'Chicken Bones' liqueur made with distinctive Maritime candy a hit in N.B.

FREDERICTON — For generations, the pink hard candy known as Chicken Bones has been a Christmas treat in the Maritimes, and now a new drink that draws inspiration from the candy's distinct flavour is in big demand this holiday season.

Moonshine Creek Distillery in Waterville, N.B., has partnered with St. Stephen-based candymaker Ganong to produce Chicken Bones Liqueur — combining the cinnamon-chocolate candy with corn spirits.

The limited supply quickly sold out to people willing to line up outside New Brunswick liquor stores on a few occasions this month.

"We never had success with a product like this prior," said Jeremiah Clark, who started the distillery in 2018 with his brother Joshua. "We never expected it to take off like this."

Clark said the idea came out of a workshop they held last holiday season to show people how to make liqueurs with their moonshine products, and one item used was Chicken Bones.
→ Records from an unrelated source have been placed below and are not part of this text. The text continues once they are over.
(** * Shared objects, component runtime, quorum and snapshot of the
    collaborative sequence substrate: a shallow embedding and its properties.

    Part I holds the definitions, translated method by method from the
    TypeScript sources; Part II holds the theorems.  JavaScript numbers that
    carry sequence numbers are integers ([Z]); the numbers a counter adds are
    IEEE-754 doubles ([float]); a thrown [Error] is the [Throw] outcome of
    [result]; events emitted and calls made to collaborators are appended to
    an explicit trace. *)

From Stdlib Require Import ZArith Lia Ascii String PrimFloat.
From stdpp Require Import gmap strings list fin_maps.

Local Open Scope Z_scope.
Local Open Scope string_scope.

(* ===================================================================== *)
(** * Part I. Definitions *)
(* ===================================================================== *)

(** ** Common protocol types *)

(** Outcome of a method that may [throw new Error(msg)]. *)
Inductive result (A : Type) : Type :=
| Ok (a : A)
| Throw (msg : string).
Arguments Ok {A} a.
Arguments Throw {A} msg.

(** [result] is an error monad; stdpp's [x ← r; k] sequences its steps. *)
Global Instance result_ret : MRet result := fun A a => Ok a.
Global Instance result_bind : MBind result := fun A B k r =>
  match r with
  | Ok a => k a
  | Throw m => Throw m
  end.

Definition is_ok {A : Type} (r : result A) : bool :=
  match r with Ok _ => true | Throw _ => false end.

(** [MessageType] of [@prague/container-definitions].  The sources name four
    of its members; every other member is [OtherMessage]. *)
Inductive MessageType : Type :=
| Operation
| Attach
| Save
| BlobUploaded
| OtherMessage (name : string).

Global Instance MessageType_eq_dec : EqDecision MessageType.
Proof. solve_decision. Defined.

(** [ISequencedDocumentMessage], with the fields that [prepareOp] and
    [processOp] copy into the transformed message; the type of [contents]
    (declared [any]) is a parameter. *)
Record ISequencedDocumentMessage (C : Type) : Type := mkMessage {
  clientId : string;
  clientSequenceNumber : Z;
  contents : C;
  minimumSequenceNumber : Z;
  origin : option string;
  referenceSequenceNumber : Z;
  sequenceNumber : Z;
  type : MessageType
}.
Arguments mkMessage {C}.
Arguments clientId {C}.
Arguments clientSequenceNumber {C}.
Arguments contents {C}.
Arguments minimumSequenceNumber {C}.
Arguments origin {C}.
Arguments referenceSequenceNumber {C}.
Arguments sequenceNumber {C}.
Arguments type {C}.

(** A JavaScript value as far as the shared objects look at it: [undefined],
    a plain value, or a shared object (identified by its [id]). *)
Inductive jsval : Type :=
| Undefined
| Num (z : Z)
| Str (s : string)
| SharedObject (id : string).

Global Instance jsval_eq_dec : EqDecision jsval.
Proof. solve_decision. Defined.

(* --------------------------------------------------------------------- *)
(** ** packages/runtime/cell/src/cell.ts *)
(* --------------------------------------------------------------------- *)

Module Cell.

Record ICellValue : Type := mkCellValue {
  cv_type : string;
  cv_value : jsval
}.

(** [ICellOperation]: on the wire [type] is a string, so values other than
    ["setCell"] and ["deleteCell"] can arrive. *)
Record ICellOperation : Type := mkCellOp {
  op_type : string;
  op_value : option ICellValue
}.

(** [CellValueType[CellValueType.Shared]] and [CellValueType[CellValueType.Plain]]. *)
Definition Shared : string := "Shared".
Definition Plain : string := "Plain".

(** What a method does besides writing the two fields: events emitted,
    [value.attach()], and the message handed to [submitLocalMessage]. *)
Inductive effect : Type :=
| EmitValueChanged (value : jsval)
| EmitDelete
| AttachValue (id : string)
| SubmitLocalMessage (op : ICellOperation).

Record t : Type := mkCell {
  data : jsval;
  pendingClientSequenceNumber : Z;
  trace : list effect
}.

(** The constructor followed by [initializeLocalCore]. *)
Definition create : t :=
  {| data := Undefined; pendingClientSequenceNumber := -1; trace := [] |}.

Definition setCore (value : jsval) (c : t) : t :=
  {| data := value;
     pendingClientSequenceNumber := pendingClientSequenceNumber c;
     trace := trace c ++ [EmitValueChanged value] |}.

Definition deleteCore (c : t) : t :=
  {| data := Undefined;
     pendingClientSequenceNumber := pendingClientSequenceNumber c;
     trace := trace c ++ [EmitDelete] |}.

(** [submitCellMessage]; [csn] is the number [submitLocalMessage] returns. *)
Definition submitCellMessage (op : ICellOperation) (csn : Z) (c : t) : t :=
  {| data := data c;
     pendingClientSequenceNumber := csn;
     trace := trace c ++ [SubmitLocalMessage op] |}.

Definition attachValue (id : string) (c : t) : t :=
  {| data := data c;
     pendingClientSequenceNumber := pendingClientSequenceNumber c;
     trace := trace c ++ [AttachValue id] |}.

(** [set]; [isLocal] is what [this.isLocal()] answers. *)
Definition set (value : jsval) (isLocal : bool) (csn : Z) (c : t) : t :=
  let '(c1, operationValue) :=
    match value with
    | SharedObject id =>
        (if negb isLocal then attachValue id c else c,
         {| cv_type := Shared; cv_value := Str id |})
    | _ => (c, {| cv_type := Plain; cv_value := value |})
    end in
  let op := {| op_type := "setCell"; op_value := Some operationValue |} in
  submitCellMessage op csn (setCore value c1).

Definition delete (csn : Z) (c : t) : t :=
  let op := {| op_type := "deleteCell"; op_value := None |} in
  submitCellMessage op csn (deleteCore c).

Definition get (c : t) : jsval := data c.

Definition empty (c : t) : bool := bool_decide (data c = Undefined).

(** What [await] finds in a promise: it was rejected ([Throw]), it is
    resolved with a value ([Ok (Some v)]), or it is still pending
    ([Ok None]) and the [await] does not return. *)
Definition awaited (A : Type) : Type := result (option A).

(** [prepareCore]; [getChannel] stands for [await
    this.runtime.getChannel(id)]: the runtime throws when it is closed, and
    its promise stays pending as long as no channel is known under the id.
    Both outcomes are those of [prepareCore] then.  A ["setCell"] operation
    without a [value] makes [op.value.type] a [TypeError]. *)
Definition prepareCore (getChannel : jsval -> awaited jsval)
    (message : ISequencedDocumentMessage ICellOperation) (local : bool) : awaited jsval :=
  if bool_decide (type message = Operation) && negb local then
    let op := contents message in
    if bool_decide (op_type op = "setCell") then
      match op_value op with
      | Some v =>
          if bool_decide (cv_type v = Shared) then getChannel (cv_value v)
          else Ok (Some (cv_value v))
      | None => Throw "TypeError"
      end
    else Ok (Some Undefined)
  else Ok (Some Undefined).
"That recipe was popular and we got a lot of positive feedback on it. So we decided to approach Ganong to see if they'd be interested in collaborating with us, and they really liked the idea," Clark said.

To make the liqueur, the Chicken Bones candy is melted down into a syrup that's mixed with corn spirits.

Clark said they'll produce 10,000 bottles this season, and they're already planning to triple that amount next year. They were only able to sell it in New Brunswick this year, but hope to get approval for sale in other provinces for next Christmas.

The Chicken Bones candy has been produced by Ganong since 1885.

Bryana Ganong, the company's president and CEO, says many people send the candy to friends and relatives across the country each year, and she thinks many people will now be doing the same with the liqueur.

"It has been a great experience to work with these hard-working guys and to see them bring this product to market," Ganong said Wednesday.

Ganong said she was surprised to see the long lineups at liquor stores Tuesday when the second batch of the liqueur went on sale.

She and her brother, Nick, went to Waterville last week to help in the bottling process.

Clark said many families in the Maritimes have an emotional connection with Chicken Bones as part of their Christmas traditions, and he hopes that will now include their liqueur.

"I think they're sending it in care packages to displaced Maritimers around the world," he said.